Tuesday, 11 March 2008

Stephen's ward

A ward on the ground floor? What’s the point of it?
Stephen pondered this as he sat in a flimsy NHS dressing gown and looked out at the people filing past his window occasionally looking in at all the sick people.
There was little else to do. An old man snored in the bed across from him. An old man coughed and moaned in the bed next to him. Other old men made other low noises across the room. They were the sort of noises that stopped you from doing other things, things that required some concentration, things that actually passed the time.
The television was on all day. The nurses would use it to wake everyone up by putting on the breakfast news at 7am. But it seemed to only wake up Stephen. The nurses might have to shake some of the other men. They might tell the nurses to get off them. They might ask them to give them a kiss. Some nurses would laugh at this; tell them they’re a dirty old dog. One nurse got angry and took a man’s breakfast away.
At the moment it was 3pm. The television was dreadful. It seemed stuck on ITV1 and a presenter - perhaps it was Des O’Connor - flirted with a girl a third his age and seemed to wink at the watching audience, and smile like he was just a teenager.
Along with the main entrance doors to the ward, there was a room where the orderlies seemed to go and chat, perhaps sip tea. Perhaps they did some form of work in there, but Stephen had never been in to check, nor seen them working whenever the door was left open.
He had taken to standing at the window, mid-way between the two lines of beds on the ward and the rear door to the orderlies’ room. He did this in order to attempt to interest, entertain or otherwise amuse himself during the remainder of his stay on this ward.
He heard snatches of conversation. Football talk, thoughts on the different nurses, how bad they thought their jobs were, what they were getting up to later that evening. It was all quite dull, but less so than watching Des O’Connor.

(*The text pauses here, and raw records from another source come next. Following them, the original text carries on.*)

Lemma assigned_here files f ts :
  path f ∉ path <$> files → assigned (f :: files) f ts = slice f ts.
Proof.
  intros Hf. unfold assigned, slice. apply list_filter_iff. intros t. unfold target. simpl.
  destruct (Z.leb_spec (af_starttime f) (starttime t)); simpl; [naive_solver |].
  split; [| lia]. intros Ht. destruct (find_by _ files) as [g|] eqn:E; [| done].
  apply find_by_Some in E as [E _]. simpl in Ht. injection Ht as Ht.
  destruct Hf. rw -Ht. by apply list_elem_of_fmap_2.
Qed.

Lemma assigned_further files f g ts :
  path g ≠ path f → assigned (f :: files) g ts = assigned files g (older f ts).
Proof.
  intros Hne. unfold assigned, older. rw list_filter_filter. apply list_filter_iff.
  intros t. unfold target. simpl.
  destruct (Z.leb_spec (af_starttime f) (starttime t)); simpl.
  - split; [intros [= ?]; congruence | intros [_ ?]; lia].
  - naive_solver.
Qed.

(** Each file is merged with the tasks assigned to it and no other file changes. *)
Lemma fill_lookup files : ∀ ts d f,
  NoDup (path <$> files) → f ∈ files →
  fill files ts d !! path f = fill_one f (assigned files f ts) d !! path f.
Proof.
  induction files as [|g files IH]; intros ts d f Hnd Hf; [by apply not_elem_of_nil in Hf |].
  rw fmap_cons NoDup_cons in Hnd. destruct Hnd as [Hg Hnd].
  apply elem_of_cons in Hf as [-> | Hf]; simpl.
  - rw fill_other //. by rw assigned_here.
  - assert (path f ≠ path g) as Hne.
    { intros E. destruct Hg. rw -E. by apply list_elem_of_fmap_2. }
    rw IH // assigned_further //. apply fill_one_assigned. by rw fill_one_other.
Qed.
End fill.

(** ** [merge_tasks_into_archive] and [apply_journal] *)
Section apply.
Context `{UpidEnv} `{TaskJson} `{SteadyReads}.
Implicit Types (d : dir) (f g : ArchiveFile) (t : TaskCacheItem) (ts : list TaskCacheItem).

Lemma walk_no_file ts : ∀ d buf corr,
  quiet_run d (fold_io merge_step (Cursor None [] buf corr) ts)
    (Ok (Cursor None [] (buf ++ ts) corr)) d.
Proof.
  induction ts as [|t ts IH]; intros d buf corr; simpl.
  - rw app_nil_r. apply quiet_ret.
  - eapply quiet_bind; [| specialize (IH d (buf ++ [t]) corr); rw -app_assoc in IH; exact IH].
    eapply quiet_bind; [apply quiet_ret |]. apply quiet_ret.
Qed.

Lemma quiet_merge_tasks d ts :
  task_sorted ts →
  quiet_run d (merge_tasks_into_archive ts) (Ok (fill_corrupted (listing d) ts d))
    (fill (listing d) ts d).
Proof.
  intros Hs. eapply quiet_bind; [apply quiet_context, quiet_archive_files |].
  pose proof (on_disk_listing d) as Hd. destruct (listing d) as [|f files]; simpl.
  - eapply quiet_bind; [apply walk_no_file |]. apply quiet_ret.
  - apply Forall_cons in Hd as [Hf Hd].
    apply (quiet_walk files f [] [] ts d Hs Hf Hd).
Qed.

Definition state_of d : State :=
  match d !! STATE_FILENAME with
  | Some c => default default_state (state_from_json c)
  | None => default_state
  end.
Definition journal_of d : list TaskCacheItem :=
  match d !! WAL_FILENAME with Some c => journal_tasks c | None => [] end.

Lemma quiet_read_state d : quiet_run d read_state (Ok (state_of d)) d.
Proof.
  unfold read_state, state_of. destruct (d !! STATE_FILENAME) as [c|] eqn:E.
  - eapply quiet_bind; [by apply quiet_attempt, quiet_open |]. apply quiet_ret.
  - eapply quiet_bind; [by apply quiet_attempt, quiet_open_missing |]. apply quiet_ret.
Qed.

(** The oldest start of some corrupted files, and the state after [request_repair]. *)
Definition oldest (corr : list ArchiveFile) : option Z :=
  match af_starttime <$> corr with [] => None | z :: zs => Some (foldr Z.min z zs) end.
Definition repaired (corr : list ArchiveFile) d : dir :=
  match oldest corr with
  | Some z => <[STATE_FILENAME := state_to_json (lower_cutoffs z (state_of d))]> d
  | None => d
  end.

Lemma oldest_le corr z f : oldest corr = Some z → f ∈ corr → (z ≤ af_starttime f)%Z.
Proof.
  unfold oldest. destruct corr as [|g corr]; simpl; [done |]. intros [= <-] Hf.
  assert (∀ l a, (foldr Z.min a l ≤ a ∧ ∀ x, x ∈ l → foldr Z.min a l ≤ x)%Z) as Hmin.
  { induction l as [|y l IH]; intros a; simpl; [split; [lia | set_solver] |].
    destruct (IH a) as [Hle Hall]. split; [lia |]. intros x [-> | Hx%Hall]%elem_of_cons; lia. }
  destruct (Hmin (af_starttime <$> corr) (af_starttime g)) as [Hle Hall].
  apply elem_of_cons in Hf as [-> | Hf]; [done |]. apply Hall. by apply list_elem_of_fmap_2.
Qed.

Lemma oldest_in corr z : oldest corr = Some z → ∃ f, f ∈ corr ∧ af_starttime f = z.
Proof.
  unfold oldest. destruct corr as [|g corr]; simpl; [done |]. intros [= <-].
  assert (∀ l a, foldr Z.min a l = a ∨ foldr Z.min a l ∈ l) as Hmin.
  { induction l as [|y l IH]; intros a; simpl; [by left |].
    destruct (IH a) as [-> | ?]; destruct (Z.min_spec y (foldr Z.min a l)) as [[_ E] | [_ E]];
      destruct (Z.min_spec y a) as [[_ E'] | [_ E']]; rw ?E ?E'; set_solver. }
  destruct (Hmin (af_starttime <$> corr) (af_starttime g)) as [E | Hin].
  - exists g. split; [left | by symmetry].
  - apply list_elem_of_fmap in Hin as (f & E & Hf). exists f. set_solver.
Qed.

Lemma quiet_request_repair d corr : quiet_run d (request_repair corr) (Ok ()) (repaired corr d).
Proof.
  unfold request_repair, repaired, oldest. destruct corr as [|f corr]; [apply quiet_ret |].
  eapply quiet_bind; [apply quiet_read_state |]. apply quiet_context, quiet_replace.
Qed.

Lemma listing_not_other d n :
  n ∈ [ACTIVE_FILENAME; STATE_FILENAME; WAL_FILENAME] → n ∉ path <$> listing d.
Proof.
  intros Hn (f & -> & [_ Hf]%listing_parse)%list_elem_of_fmap.
  rw (parse_archive_other _ Hn) in Hf. done.
Qed.

Definition journal_applied d (c : file) : dir :=
  repaired (fill_corrupted (listing d) (journal_tasks c) d)
    (<[WAL_FILENAME := []]> (fill (listing d) (journal_tasks c) d)).

Lemma quiet_apply_journal d c :
  d !! WAL_FILENAME = Some c → quiet_run d apply_journal (Ok ()) (journal_applied d c).
Proof.
  intros Hc. eapply quiet_bind; [by apply quiet_attempt, quiet_open |]. apply quiet_lines_bind.
  eapply quiet_bind; [apply quiet_merge_tasks, journal_tasks_sorted |].
  eapply quiet_bind.
  { apply quiet_context, (quiet_truncate _ _ c).
    rw fill_other //. apply listing_not_other. set_solver. }
  unfold journal_applied. destruct (fill_corrupted _ _ _) as [|f corr]; [apply quiet_ret |].
  apply quiet_request_repair.
Qed.

Lemma quiet_apply_journal_missing d :
  d !! WAL_FILENAME = None → quiet_run d apply_journal (Ok ()) d.
Proof.
  intros Hc. eapply quiet_bind; [by apply quiet_attempt, quiet_open_missing |]. apply quiet_ret.
Qed.
End apply.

While he was pretending to look out of the window (which he might pretend to do for stretches of about 20 minutes at a time), he had begun to notice that more wildlife than simply the families and friends of the sick and dying were scurrying past the window.

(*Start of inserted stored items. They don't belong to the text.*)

Lemma text_lines ts : forallb is_text (c ++ write_tasks ts) = true.
Proof. rw forallb_app Hc. apply text_write. Qed.

Lemma appended_lines ts g :
  appended WAL_FILENAME (with_lines ts []) (c ++ write_tasks ts) g = with_lines ts g.
Proof. unfold appended, with_lines. rw insert_insert_eq. by rw app_assoc. Qed.

Lemma with_lines_lookup ts :
  with_lines ts [] !! WAL_FILENAME = Some (c ++ write_tasks ts).
Proof. unfold with_lines. by rw lookup_insert_eq app_nil_r. Qed.

Lemma with_lines_snoc ts t : with_lines ts [Text (task_to_json t)] = with_lines (ts ++ [t]) [].
Proof. unfold with_lines, write_tasks. by rw fmap_app app_nil_r. Qed.

Lemma journal_step_eq acc t :
  journal_step succ acc t =
  if recordable t
  then _ ← fs_write_line WAL_FILENAME (task_to_json t); mret (record_acc succ acc t)
  else mret (record_acc succ acc t).
Proof.
  unfold journal_step, recordable, record_acc, raise_cutoff, node_of.
  by destruct (native_upid (upid t)).
Qed.

Lemma recorded_cons t ts :
  recorded (t :: ts) = if recordable t then t :: recorded ts else recorded ts.
Proof.
  unfold recorded. rw filter_cons. by destruct (recordable t).
Qed.

Lemma quiet_journal_fold ts : ∀ acc done,
  quiet_run (with_lines done []) (fold_io (journal_step succ) acc ts)
    (Ok (foldl (record_acc succ) acc ts)) (with_lines (done ++ recorded ts) []).
Proof.
  induction ts as [|t ts IH]; intros acc dn; simpl; [rw app_nil_r; apply quiet_ret |].
  rw recorded_cons journal_step_eq. destruct (recordable t).
  - eapply quiet_bind; [eapply quiet_bind |].
    + apply quiet_write_line; [apply with_lines_lookup | apply text_closed, text_lines].
    + apply quiet_ret.
    + rw appended_lines with_lines_snoc. specialize (IH (record_acc succ acc t) (dn ++ [t])).
      by rw -app_assoc in IH.
  - eapply quiet_bind; [apply quiet_ret | apply IH].
Qed.

(** A failed append leaves the lines of the first tasks and a piece of the next line. *)
Lemma triple_journal_fold ts (E : dir → Prop) : ∀ acc dn,
  (∀ ts1 t ts2 p q, recorded ts = ts1 ++ t :: ts2 → task_to_json t = (p ++ q)%string →
     E (with_lines (dn ++ ts1) (torn p))) →
  triple (λ d', d' = with_lines dn []) (fold_io (journal_step succ) acc ts)
    (λ acc' d', acc' = foldl (record_acc succ) acc ts
                ∧ d' = with_lines (dn ++ recorded ts) []) E.
Proof.
  induction ts as [|t ts IH]; intros acc dn HE; simpl.
  { apply triple_ret. intros ? ->. by rw app_nil_r. }
  rw recorded_cons in HE. rw recorded_cons journal_step_eq. destruct (recordable t).
  - eapply triple_bind with (R := λ a d', a = record_acc succ acc t
                                          ∧ d' = with_lines (dn ++ [t]) []).
    + eapply triple_bind.
      * apply (triple_write_line WAL_FILENAME _ (c ++ write_tasks dn));
          [apply with_lines_lookup | apply text_closed, text_lines | |].
        { instantiate (1 := λ _ d', d' = with_lines (dn ++ [t]) []). simpl.
          by rw appended_lines with_lines_snoc. }
        intros p q Ep. rw appended_lines.
        specialize (HE [] t (recorded ts) p q eq_refl). rw app_nil_r in HE. by apply HE.
      * intros []. apply triple_ret. by intros ? ->.
    + intros a. apply triple_pre. intros d' [-> ->].
      specialize (IH (record_acc succ acc t) (dn ++ [t])). rw -app_assoc in IH. apply IH.
      intros ts1 t' ts2 p q Er Ep. rw -app_assoc. apply (HE (t :: ts1) t' ts2 p q); [| done].
      by rw Er.
  - eapply triple_bind with (R := λ a d', a = record_acc succ acc t ∧ d' = with_lines dn []).
    + apply triple_ret. by intros ? ->.
    + intros a. apply triple_pre. intros d' [-> ->]. by apply IH.
Qed.
End journal.

(** ** Running [update] *)
Section run.
Context `{UpidEnv} `{TaskJsonLaws} `{SteadyReads}.
Implicit Types (d : dir) (t : TaskCacheItem) (ts : list TaskCacheItem).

All manner of crows haunted the hospital grounds. Rooks, jackdaws, magpies - they lighted on fences, cars, earth mounds and huge waste bins. They scrabbled around for whatever would sustain them. He might see a few sparrows, maybe a blackbird or a robin (its red breast was fading at this time of year).
Some days he would see something that would actually get his full attention. He’d stop listening to the orderlies whining, he couldn’t hear the old men coughing and dying anymore. Even the sound of the dread TV would be blocked out. On those days, he would watch the ugly scampering of a huge brown rat.
The rat would use the shelter provided by the industrial-sized waste bins to plot his skirmishes into enemy territory. This open ground contained a wide range of debris, discarded food, paper, stones, small beetles. The rat would dart out to inspect and sniff at it before perhaps putting it into its mouth and then darting back into cover.
While Stephen was utterly fascinated by the exploits of the rat, he was also thoroughly disgusted by it. Today, as he watched the rat he noticed how close it was roaming to the hospital edge, how fearless it had become. He also noticed that one of the orderlies was going back and forth through the ward with sacks of refuse, passing through an open double door (probably a fire door) in the orderlies’ room and taking the sacks to the giant bin. The rat didn’t seem to have retreated to the safety of its bin lair and was instead waiting and watching underneath a Ford Fiesta that was parked near to the windows of the next ward along.
It would be easy for the rat now, easy to invade and spread disease through the shiny hospital. Stephen felt uneasy for the first time since hearing he was very ill. Sweat was beading on his spine and his legs were suddenly very weak. His white knuckles clamped onto the window sill. His head whirled as the rat flew from under the car and out of sight, close in to the hospital wall. Stephen collapsed and his vision thickened with cloud.
He awoke in his bed, he had been sedated. He tried to alert the nurses or the orderlies that a rat, that death carrying creature, might be here, in this very room, clambering up onto sterile equipment and urinating into the cups that hold the medicine.
But all he could do was drool. Drool and flop. Flop and drool, and watch Des O’Connor and his willing female wink and smile, smile and wink back at him.